Totally Vets, Feilding, New Zealand.
N Z Vet J. 2024 Nov;72(6):341-346. doi: 10.1080/00480169.2024.2389928. Epub 2024 Aug 14.
A 4-month-old male Shih Tzu dog (Case 1) and an 11-month-old female Devon Rex cat (Case 2) were referred to specialist veterinary hospitals for evaluation of right thoracic lameness and growth abnormality in the distal aspect of the forelimb.
Non-weight-bearing lameness and decreased range of motion were noted in the affected limbs of both cases.
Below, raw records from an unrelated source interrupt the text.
Definition set_current (d : stream_data) (x : ptr) : stream_data :=
  mk_sd (trans d) (name_space d) (server d) (logHook d) x (have_buf d) (sock d) (flags d) (auth_username d) (auth_pass d).
Definition set_server (d : stream_data) (t : option str) : stream_data :=
  mk_sd (trans d) (name_space d) t (logHook d) (s_current d) (have_buf d) (sock d) (flags d) (auth_username d) (auth_pass d).
Definition set_trans (d : stream_data) (t : bool) (sk fl : Z) : stream_data :=
  mk_sd t (name_space d) (server d) (logHook d) (s_current d) (have_buf d) sk fl (auth_username d) (auth_pass d).
Definition set_buf (d : stream_data) : stream_data :=
  mk_sd (trans d) (name_space d) (server d) (logHook d) (s_current d) true (sock d) (flags d) (auth_username d) (auth_pass d).
Definition set_auth (d : stream_data) (u p : option str) : stream_data :=
  mk_sd (trans d) (name_space d) (server d) (logHook d) (s_current d) (have_buf d) (sock d) (flags d) u p.

(** The next [iks_malloc] of the stream. *)
Definition alloc (s : strm V) : bool * strm V := let '(ok, h) := take_mem (hp s) in (ok, set_hp s h).

(** [sprintf] into a block of [cap] bytes. *)
Definition sprintf (cap : Z) (text : str) : exec str := if strlen text <? cap then Done text else Fault.

(** ** Sending *)

(** [data->trans->send]: through a null transport it is a fault. *)
Definition iks_send_raw (s : strm V) (xmlstr : option str) : exec (Z * strm V) :=
  if negb (trans (sd s)) then Fault else
  t ← deref xmlstr;
  let n := nt s in
  let ret := match sends n with [] => 0 | r :: _ => r end in
  let n := mk_net (tail (sends n)) (sent n ++ [t]) (logs n) (rands n) (closed n) in
  if negb (ret =? 0) then Done (ret, set_nt s n) else
  let n := if logHook (sd s) then mk_net (sends n) (sent n) (logs n ++ [(false, t)]) (rands n) (closed n) else n in
  Done (0, set_nt s n).

(** Two turns for every node of the heap are enough for the serialiser. *)
Definition walk_fuel (h : heap) : nat := (2 * size (nodes h))%nat.

Definition iks_send (s : strm V) (x : ptr) : exec (Z * strm V) :=
  st ← iks_stack (hp s) x;
  '(t, h) ← iks_string (walk_fuel (hp s)) (hp s) (bool_decide (is_Some st)) x;
  iks_send_raw (set_hp s h) t.

Definition header_start : str :=
  bs "<?xml version='1.0'?><stream:stream xmlns:stream='http://etherx.jabber.org/streams' xmlns='".

Definition iks_send_header (s : strm V) (to : option str) : exec (Z * strm V) :=
  t ← deref to;
  let ns := name_space (sd s) in
  let len := 91 + strlen ns + 6 + strlen t + 16 + 1 in
  let '(ok, s) := alloc s in
  if negb ok then Done (err_val IKS_NOMEM, s) else
  msg ← sprintf len (header_start ++ ns ++ bs "' to='" ++ t ++ bs "' version='1.0'>");
  '(err, s) ← iks_send_raw s (Some msg);
  if negb (err =? 0) then Done (err, s) else Done (0, set_sd s (set_server (sd s) (Some t))).

(** ** Connecting *)

Definition need_buf (s : strm V) : bool * strm V :=
  if have_buf (sd s) then (true, s)
  else let '(ok, s) := alloc s in if ok then (true, set_sd s (set_buf (sd s))) else (false, s).

(** [lookup] and [connect] are the answers for [io_connect]. *)
Definition iks_connect_with (s : strm V) (lookup : option (list Z)) (connect : Z) (server_name : option str) :
    exec (Z * strm V) :=
  let '(ok, s) := need_buf s in
  if negb ok then Done (err_val IKS_NOMEM, s) else
  let '(ret, sk, cl) := io_connect lookup connect in
  let n := nt s in
  let s := set_nt s (mk_net (sends n) (sent n) (logs n) (rands n) (closed n ++ cl)) in
  match sk with
  | None => Done (ret, s)
  | Some k => iks_send_header (set_sd s (set_trans (sd s) true k (flags (sd s)))) server_name
  end.

Definition iks_connect_tcp (s : strm V) (lookup : option (list Z)) (connect : Z) (srv : option str) : exec (Z * strm V) :=
  iks_connect_with s lookup connect srv.

(** The default transport has no [connect_async]. *)
Definition iks_connect_async (s : strm V) : Z * strm V := (IKS_NET_NOTSUPP, s).

Definition iks_connect_fd (s : strm V) (fd : Z) : Z * strm V :=
  let '(ok, s) := need_buf s in
  if negb ok then (err_val IKS_NOMEM, s)
  else (0, set_sd s (set_trans (sd s) true fd (Z.lor (flags (sd s)) SF_FOREIGN))).

Definition iks_fd (s : strm V) : Z := sock (sd s).
Definition iks_is_secure (s : strm V) : bool := false.
Definition iks_start_tls (s : strm V) : Z * strm V := (IKS_NET_NOTSUPP, s).

(** ** SASL *)

(** [strstr] in a string. *)
Fixpoint strstr (s needle : str) : option nat :=
  if bool_decide (take (length needle) s = needle) then Some O
  else match s with [] => None | _ :: s' => option_map S (strstr s' needle) end.

(** [strchr] from an offset of a buffer on; reading behind the buffer faults. *)
Fixpoint scan_chr (rest : list Z) (off c : Z) : exec (option Z) :=
  match rest with
  | [] => Fault
  | b :: rest' => if b =? c then Done (Some off) else if b =? 0 then Done None else scan_chr rest' (off + 1) c
  end.

Definition strchr_at (m : list Z) (off c : Z) : exec (option Z) :=
  if off <=? strlen m then scan_chr (drop (Z.to_nat off) m) off c else Fault.

(** A loop that looks for the quote behind [off], and repeats while [probe] gives
    a backslash; no result after [fuel] turns is [None]. *)
Fixpoint quote_loop (fuel : nat) (m : list Z) (off : Z) (probe : option Z → exec Z) : option (exec (option Z)) :=
  match fuel with
  | O => None
  | S fuel' =>
      match strchr_at m off 34 with
      | Fault => Some Fault
      | Done e =>
          match probe e with
          | Fault => Some Fault
          | Done p => if p =? 92 then quote_loop fuel' m off probe else Some (Done e)
          end
      end
  end.

Definition ended (r : option (exec (option Z))) : exec (option Z) := match r with Some e => e | None => Fault end.

(** The string at an offset. *)
Definition str_at (m : list Z) (off : Z) : exec str :=
  e ← strchr_at m off 0; e ← deref e; mread m off (e - off).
Case 1 had a plantigrade stance, and a cleft separation between the first and second digits extending upwards to the distal third of the antebrachium. There was no pain on palpation, and the affected limb was shorter than the contralateral. Radiographic examination revealed cleft separation between metacarpal bones I and II, and carpal bone fusion (I, II, III), and the distal radius ended freely and was attached to the first metacarpal bone.Case 2 had a small cleft medial to metacarpal III. The limb was consistently held in abduction and had marked carpal varus. The limb had never been used for weight bearing. Radiographic examination showed agenesis of metacarpal bone II and separation of metacarpals I and III. The radius and ulna were separated and the radial head did not articulate normally at the elbow, leading to marked elbow incongruity.
Ectrodactyly in both cases.
Amputation of the radius followed by ulnocarpal arthrodesis were performed in both cases. Follow-up evaluations up to 1 year (Case 1) and 10 weeks (Case 2) after surgery indicated satisfactory arthrodesis fusion, owner satisfaction, and a good clinical outcome.
Ectrodactyly is a rare congenital deformity of the forelimb with a heterogeneous character, requiring an individualised treatment plan. These are the first cases reported in the literature of ectrodactyly in small animals that were treated successfully with ulnocarpal arthrodesis. This case series therefore provides evidence in support of this treatment option for this heterogeneous congenital deformity.
一只 4 月龄雄性西施犬(病例 1)和一只 11 月龄雌性德文雷克斯猫(病例 2)因右胸跛行和前肢远端生长异常被转诊至专科兽医医院进行评估。
两只病例的患病肢体均出现非负重性跛行和运动范围减小。病例 1呈跖行姿势,第一和第二指之间有裂分,向上延伸至前肢臂远端的三分之一处。触诊时无疼痛,患病肢体比对侧短。放射学检查显示掌骨 I 和 II 之间有裂分,腕骨融合(I、II、III),桡骨远端自由终止,与第一掌骨相连。病例 2在第三掌骨内侧有小的裂分。该肢体始终保持外展位,并有明显的腕骨内翻。该肢体从未用于负重。放射学检查显示第二掌骨缺如,第一和第三掌骨分离。桡骨和尺骨分离,桡骨头在肘部不能正常关节,导致明显的肘不吻合。
两只病例均为并指畸形。
两只病例均进行了桡骨截断术,随后进行尺腕关节融合术。手术后随访评估 1 年(病例 1)和 10 周(病例 2),结果显示关节融合融合良好,主人满意,临床效果良好。
并指畸形是一种罕见的前肢先天性畸形,具有异质性特征,需要个体化的治疗计划。这是首例文献报道的小动物并指畸形病例,成功采用尺腕关节融合术治疗。因此,该病例系列为这种先天性畸形提供了支持这种治疗选择的证据。